Their talks, chants and flyers--one is titled "A strong society doesn't need a leader"--are for those who want to go beyond Navalny's surface-level critique of corruption.
In a statement about the elections, the RSD says:
We leftists working outside the political system can't be content with the role of satellites of Navalny or the "left-patriotic" camp...The upcoming elections reveal that the Putin elite is incapable of renewing or reforming itself. But the system still has a margin of safety. In these next years, we will most likely encounter a phase of inertia as the regime gradually loses public trust. Real leftists should use this time for structural reinforcement, revamping their programs, and winning popularity among broad layers of the population.
But supporting the election boycott is only one of many parts of this project of developing a serious, openly socialist organization.

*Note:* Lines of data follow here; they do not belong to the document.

Definition M_MOVE_PKTHDR (to from : mbuf) : mbuf * mbuf :=
  let to := set_flags to (Z.lor (Z.land (m_flags to) (Z.lor M_EXT M_EXTWR))
                            (Z.land (m_flags from) M_COPYFLAGS)) in
  let '(to, from) := M_MOVE_HDR to from in
  (if is_ext to then to else set_data to PKTHDR_SIZE, from).

Definition align8 (n : Z) : Z := Z.land n (Z.lnot 7).
Definition M_ALIGN (m : mbuf) (len : Z) : mbuf := set_data m (m_data m + align8 (MLEN - len)).
Definition MH_ALIGN (m : mbuf) (len : Z) : mbuf := set_data m (m_data m + align8 (MHLEN - len)).

(** ** External storage *)

(** The ring with [n] linked in after [o]. *)
Fixpoint ring_insert (o n : nat) (l : list nat) : list nat :=
  match l with
  | [] => []
  | a :: l' => if Nat.eqb a o then a :: n :: l' else a :: ring_insert o n l'
  end.

(** The reference of [n] to the buffer of [o]; the caller has copied
    [m_ext]. *)
Definition m_extref (o n : mbuf) : M mbuf := fun s =>
  match mb_cl s !! m_ext o with
  | None => Overrun
  | Some k =>
      Ok (set_flags n (Z.lor (m_flags n) (Z.land (m_flags o) (Z.lor M_EXT M_EXTWR))))
         (with_cl s (<[m_ext o := Cluster (cl_buf k) (ring_insert (m_addr o) (m_addr n) (cl_ring k))]>
                       (mb_cl s)))
  end.

(** Unlinks [m] from the ring unless it is alone in it; the result says
    whether it was not. *)
Definition m_extunref (m : mbuf) : M bool := fun s =>
  match mb_cl s !! m_ext m with
  | None => Overrun
  | Some k =>
      if negb (MCLISREFERENCED s m) then Ok false s
      else Ok true (with_cl s (<[m_ext m := Cluster (cl_buf k)
                                  (filter (fun a => a <> m_addr m) (cl_ring k))]> (mb_cl s)))
  end.

(** [ext_free] gives the buffer back to its owner, for a cluster of the stack
    its pool ([m_extfree_pool]). *)
Definition ext_free (m : mbuf) : M unit := fun s =>
  match mb_cl s !! m_ext m with
  | None => Overrun
  | Some _ => Ok tt (with_cl s (delete (m_ext m) (mb_cl s)))
  end.

Definition m_extfree (m : mbuf) : M mbuf :=
  refs <- m_extunref m ;;
  (if negb refs then ext_free m else ret tt) ;;;
  ret (set_flags m (clr_flag (m_flags m) (Z.lor M_EXT M_EXTWR))).

(** The size of the first pool whose clusters are large enough. *)
Fixpoint clpool_scan (l : list Z) (pktlen : Z) : option Z :=
  match l with
  | [] => None
  | n :: l' => if pktlen <=? n then Some n else clpool_scan l' pktlen
  end.
Definition m_clpool (pktlen : Z) : option Z := clpool_scan mclsizes pktlen.

(** [MEXTADD] of a buffer of [size] bytes fresh from its pool. *)
Definition MEXTADD (m : mbuf) (size mflags : Z) : M mbuf := fun s =>
  let c := mb_clfresh s in
  let k := Cluster (resize (Z.to_nat size) 0 (mb_cljunk s c)) [m_addr m] in
  Ok (set_ext (set_flags (set_data m 0)
                 (Z.lor (m_flags m) (Z.lor M_EXT (Z.land mflags M_EXTWR)))) c)
     (with_clfresh (with_cl s (<[c := k]> (mb_cl s))) (S c)).

(** ** Freeing *)

Definition pool_put (m : mbuf) : M unit := fun s =>
  if decide (m_addr m ∈ mb_live s) then Ok tt (with_live s (mb_live s ∖ {[m_addr m]}) (mb_fresh s))
  else Overrun.

Definition m_zero (m : mbuf) : M mbuf := fun s =>
  if M_READONLY s m then Panics else
  (m' <- mwrite (set_data m (data_start m)) 0
           (zeros (if is_ext m then capacity s m else if is_pkthdr m then MHLEN else MLEN)) ;;
   ret (set_data m' (m_data m))) s.

(** [m_free] of the first mbuf of a chain; the result is the rest. *)
Definition m_free (c : list mbuf) : M (list mbuf) :=
  match c with
  | [] => overrun
  | m :: n =>
      count_type (m_type m) (-1) ;;;
      let* '(m, n) := (if has (m_flags m) M_ZEROIZE then
                    m <- m_zero m ;;
                    ret (m, match n with
                            | [] => []
                            | n0 :: r => set_flags n0 (Z.lor (m_flags n0) M_ZEROIZE) :: r
                            end)
                  else ret (m, n)) in
      m <- (if is_pkthdr m then m_tag_delete_chain m else ret m) ;;
      m <- (if is_ext m then m_extfree m else ret m) ;;
      pool_put m ;;;
      ret n
  end.

Fixpoint freem_loop (fuel : nat) (c : list mbuf) : M unit :=
  match c with
  | [] => ret tt
  | _ => match fuel with
         | O => nofuel
         | S f => n <- m_free c ;; freem_loop f n
         end
  end.
Definition m_freem (c : list mbuf) : M unit := freem_loop (length c) c.

(** [MCLGETI]/[MCLGET] on an mbuf the caller has: the mbuf, with [M_EXT] set
    when a cluster was found. *)
Definition m_clget (m : mbuf) (how pktlen : Z) : M mbuf :=
  match m_clpool pktlen with
  | None => panic
  | Some size =>
      b <- pool_get how ;;
      if negb b then ret m else MEXTADD m size M_EXTWR
  end.

(** [m_clget(NULL, how, pktlen)]: a new packet header with a cluster. *)
Definition m_clget_new (how pktlen : Z) : M (option mbuf) :=
  match m_clpool pktlen with
  | None => panic
  | Some size =>
      r <- m_gethdr how MT_DATA ;;
      match r with
      | None => ret None
      | Some m0 =>
          b <- pool_get how ;;
          if negb b then m_freem [m0] ;;; ret None
          else m <- MEXTADD m0 size M_EXTWR ;; ret (Some m)
      end
  end.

For example, electoral freedom in Russia is closely tied to workers' rights: One of the key ways that Putin's United Russia party manipulates turnout is by pressuring state employees, employees of companies with ties to the state, and those who are dependent on welfare or pensions to turn out to vote.
Throughout the Russian elections and their aftermath, those in the tradition of socialism from below will be working to present a convincing, neither-neoliberal-nor-Stalinist alternative to the fragile pro-Putin consensus.